Dave_Peachy
Dave_Peachy

Reputation: 498

Trouble Combining ASM blocks in C

So i'm trying to rewrite a function from c into assembly, this was more of an exercise into writing assembly in C rather than making this more efficient.

The problem I am having is I have working code in three asm() blocks but I can't seem to combine them. I think there must be something i'm missing when combining them.

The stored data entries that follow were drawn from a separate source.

(** * Cherry waitlist: signup, subscriber count and referral statistics

    A shallow embedding of the three route handlers of the waitlist service

      - [src/app/api/waitlist/route.ts]            (POST, signup)
      - [src/app/api/waitlist/count/route.ts]      (GET, subscriber count)
      - the referral statistics route             (GET, [?code=...])

    together with the [Subscriber] table of [prisma/schema.prisma], the
    schemas of the forms that call the routes, and the seeding script
    [init-db.ts].

    Strings are sequences of 8-bit code units ([string] of the standard
    library).  The table is the list of its rows in insertion order.  The
    handlers run in a small monad that threads the table, records every
    query sent to it, and lets a query throw.  What a request draws from its
    environment (the text of [Math.random().toString(36)], the [uuid()] and
    the [now()] of the inserted row) is an explicit argument. *)

From Stdlib Require Import String Ascii List ZArith Lia Bool.
From stdpp Require Import base strings gmap.
Import ListNotations.
Open Scope string_scope.

(** ** JavaScript string primitives used by the handlers *)

Module Js.

(** [s.substring(a, b)]: the code units from index [min a b] up to, not
    including, index [max a b], both clamped to the length of [s]. *)
Definition substring (a b : nat) (s : string) : string :=
  String.substring (Nat.min a b) (Nat.max a b - Nat.min a b) s.

Definition is_lower (c : ascii) : bool :=
  (97 <=? nat_of_ascii c)%nat && (nat_of_ascii c <=? 122)%nat.

Definition is_upper (c : ascii) : bool :=
  (65 <=? nat_of_ascii c)%nat && (nat_of_ascii c <=? 90)%nat.

Definition is_digit (c : ascii) : bool :=
  (48 <=? nat_of_ascii c)%nat && (nat_of_ascii c <=? 57)%nat.

Definition upper_char (c : ascii) : ascii :=
  if is_lower c then ascii_of_nat (nat_of_ascii c - 32) else c.

(** [s.toUpperCase()] on the letters a-z; every other code unit that the
    handlers ever pass to it (digits and the dot) is left as it is. *)
Fixpoint toUpperCase (s : string) : string :=
  match s with
  | EmptyString => EmptyString
  | String c s' => String (upper_char c) (toUpperCase s')
  end.

(** ['*'.repeat(n)] *)
Definition stars (n : nat) : list ascii := repeat "*"%char n.

(** Truthiness of a [string | undefined]: [undefined] and the empty string
    are falsy. *)
Definition truthy (o : option string) : bool :=
  match o with
  | None => false
  | Some s => negb (String.eqb s "")
  end.

(** A [string | undefined] (or [string | null]) where control flow has
    narrowed it to a string: inside [if (x)], or after the schema has
    taken it. *)
Definition narrowed (o : option string) : string :=
  match o with
  | Some s => s
  | None => ""
  end.

End Js.

(** ** The regular expression of the masking step

    The pattern has three parts: a first group of exactly two [.], a second
    group that is a greedy star over [.], and a lookahead for [@] that
    consumes nothing. *)

Module Regex.

(** [.] matches any code unit except a line terminator. *)
Definition dot (c : ascii) : bool :=
  negb (Ascii.eqb c "010"%char || Ascii.eqb c "013"%char).

Definition is_at (c : ascii) : bool := Ascii.eqb c "@"%char.

(** The second group and the lookahead, from the head of [s]: the star is
    greedy, so it first takes the next code unit when [.] matches it and
    only gives it back
    (backtracks) when the rest cannot be matched; where it stops the
    lookahead wants an [@].  The result is the text captured by the star
    and what follows it. *)
Fixpoint star_then_at (s : list ascii) : option (list ascii * list ascii) :=
  match s with
  | [] => None
  | c :: s' =>
      match (if dot c then star_then_at s' else None) with
      | Some (rest, after) => Some (c :: rest, after)
      | None => if is_at c then Some ([], s) else None
      end
  end.

(** One attempt at the head of [s]: the two captures and what follows. *)
Definition match_here (s : list ascii)
  : option (list ascii * list ascii * list ascii) :=
  match s with
  | c1 :: c2 :: s' =>
      if dot c1 && dot c2 then
        match star_then_at s' with
        | Some (rest, after) => Some ([c1; c2], rest, after)
        | None => None
        end
      else None
  | _ => None
  end.

(** [s.replace(re, f)] for this expression (no [g] flag): the leftmost
    match is replaced by [f start rest], the text around it is kept, and
    a string without a match is returned as it is. *)
Fixpoint replace_first (f : list ascii -> list ascii -> list ascii)
    (s : list ascii) : list ascii :=
  match match_here s with
  | Some (start, rest, after) => f start rest ++ after
  | None =>
      match s with
      | [] => []
      | c :: s' => c :: replace_first f s'
      end
  end.

End Regex.

(** The replacer of the referral route:
    [(_, start, rest) => start + '*'.repeat(rest.length)]. *)
Definition mask_replacer (start rest : list ascii) : list ascii :=
  start ++ Js.stars (length rest).

(** [ref.email.replace(re, replacer)] with the pattern above. *)
Definition mask_email (email : string) : string :=
  string_of_list_ascii
    (Regex.replace_first mask_replacer (list_ascii_of_string email)).


(** ** The Subscriber table ([prisma/schema.prisma]) *)

Record Subscriber := {
  id : string;                    (* @id @default(uuid()) *)
  email : string;                 (* @unique *)
  name : option string;
  createdAt : Z;                  (* @default(now()) *)
  updatedAt : Z;                  (* @updatedAt *)
  referralCode : option string;   (* String? @unique *)
  referredBy : option string;     (* references id *)
  verified : bool                 (* @default(false) *)
}.

(** The queries a handler sends to the table, in the order it sends them. *)
Inductive query :=
| FindUniqueByEmail (e : string)
| FindUniqueByReferralCode (c : string)
| CreateSubscriber (e : string)
| CountSubscribers.

Record db := { rows : list Subscriber; queries : list query }.

(** What one request draws from its environment. *)
Record env := {
  random_text : string;   (* Math.random().toString(36) *)
  uuid : string;          (* the uuid() of the inserted row *)
  now : Z                 (* the now() of the inserted row *)
}.

Definition opt_string_eqb (a b : option string) : bool :=
  match a, b with
  | Some x, Some y => String.eqb x y
  | None, None => true
  | _, _ => false
  end.

(** A computation over the table: [None] is a thrown exception. *)
Definition Prisma (A : Type) : Type := db -> option A * db.

Definition ret {A} (a : A) : Prisma A := fun d => (Some a, d).

Definition bind {A B} (m : Prisma A) (k : A -> Prisma B) : Prisma B :=
  fun d =>
    match m d with
    | (Some a, d') => k a d'
    | (None, d') => (None, d')
    end.

Notation "x <- m ;; k" := (bind m (fun x => k))
  (at level 100, m at next level, right associativity, only parsing).

Definition throw {A} : Prisma A := fun d => (None, d).

Definition sent (q : query) (d : db) : db :=
  {| rows := rows d; queries := queries d ++ [q] |}.

(** [try { ... } catch (error) { return handler }] *)
Definition try_catch {A} (body : Prisma A) (handler : A) : db -> A * db :=
  fun d =>
    match body d with
    | (Some a, d') => (a, d')
    | (None, d') => (handler, d')
    end.

(** What the database takes as a text value: PostgreSQL has no text with a
    NUL character in it, and refuses the query that carries one, a lookup
    as much as an insert. *)
Module Postgres.

Definition text (s : string) : bool :=
  negb (existsb (Ascii.eqb "000"%char) (list_ascii_of_string s)).

Definition optional_text (o : option string) : bool :=
  match o with
  | Some s => text s
  | None => true
  end.

(** The text columns that a request fills in a row; the store writes the
    [id] and the dates itself. *)
Definition row (r : Subscriber) : bool :=
  text (email r) && optional_text (name r) && optional_text (referralCode r).

(** A table the store can hold. *)
Definition table (t : list Subscriber) : Prop :=
  forall r, In r t -> row r = true.

End Postgres.

Module prisma.

Definition has_email (e : string) (r : Subscriber) : bool :=
  String.eqb (email r) e.

Definition has_referralCode (c : string) (r : Subscriber) : bool :=
  opt_string_eqb (referralCode r) (Some c).

Definition has_id (i : string) (r : Subscriber) : bool :=
  String.eqb (id r) i.

Definition referred_by (i : string) (r : Subscriber) : bool :=
  opt_string_eqb (referredBy r) (Some i).

(** [findUnique({ where: { email } })]: an email reaches the store only
    after the format check of the schema. *)
Definition findUnique_email (e : string) : Prisma (option Subscriber) :=
  fun d => (Some (find (has_email e) (rows d)), sent (FindUniqueByEmail e) d).

(** [findUnique({ where: { referralCode } })]: the query is sent, and the
    row that holds the code is its result.  When no row holds the code,
    the result is null for a code that the store takes as a text value,
    and the query throws for a code that the store refuses.  A table that
    the store can hold has no row with such a code, so that on it the
    lookup of a refused code throws whatever the rows are. *)
Definition findUnique_referralCode (c : string)
  : Prisma (option Subscriber) :=
  fun d =>
    (match find (has_referralCode c) (rows d) with
     | Some s => Some (Some s)
     | None => if Postgres.text c then Some None else None
     end,
     sent (FindUniqueByReferralCode c) d).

This is currently the code that works:

137         __asm__ __volatile__ (
138             "mov R0, #1\n\t"
139             "mov R1, %[bb]\n\t"
140             "and R0, R1\n\t"
141             "cmp R0, #1\n\t"    // (b & 1) == 1
142             "bne aftereor\n\t"
143             "eor %[pp], %[pp], %[aa]\n\t"
144             "aftereor:\n\t"
145             "mov %[hbs], %[aa]\n\t"
146             "mov R0, #128 \n\t"
147             "and %[hbs], R0 \n\t"
148             "lsl %[aa], %[aa], #1\n\t"
149             : [pp]"+l" (p),[aa]"+l" (a),[hbs]"=l" (hi_bit_set)
150             : [bb]"l" (b)
151             :
152         );
153         __asm__ __volatile__ (
154             "cmp %[hbs], #128 \n\t"
155             "bne brancha \n\t"
156             "mov R2, #0x1b\n\t"
157             "eor %[aa], %[aa], R2\n\t"
158             "brancha:\n\t"
159             : [aa]"+l" (a)
160             : [hbs]"l" (hi_bit_set)
161             :
162          );
163         __asm__ __volatile__ (
164             "lsr %[bb], %[bb], #1"
165             : [bb]"+l" (b)
166             :
167             :
168         );

This is the C code I am attempting to rewrite in assembly:

if((b & 1) == 1) {
    p ^= a;
}
hi_bit_set = (a & 0x80);
a <<= 1;
if(hi_bit_set == 0x80) {
    a ^= 0x1b;
}
b >>= 1;

Both of the above pieces of code work as expected. However, my problem is when combining the three blocks of assembly into one. For example, the following code does not work as expected for some reason.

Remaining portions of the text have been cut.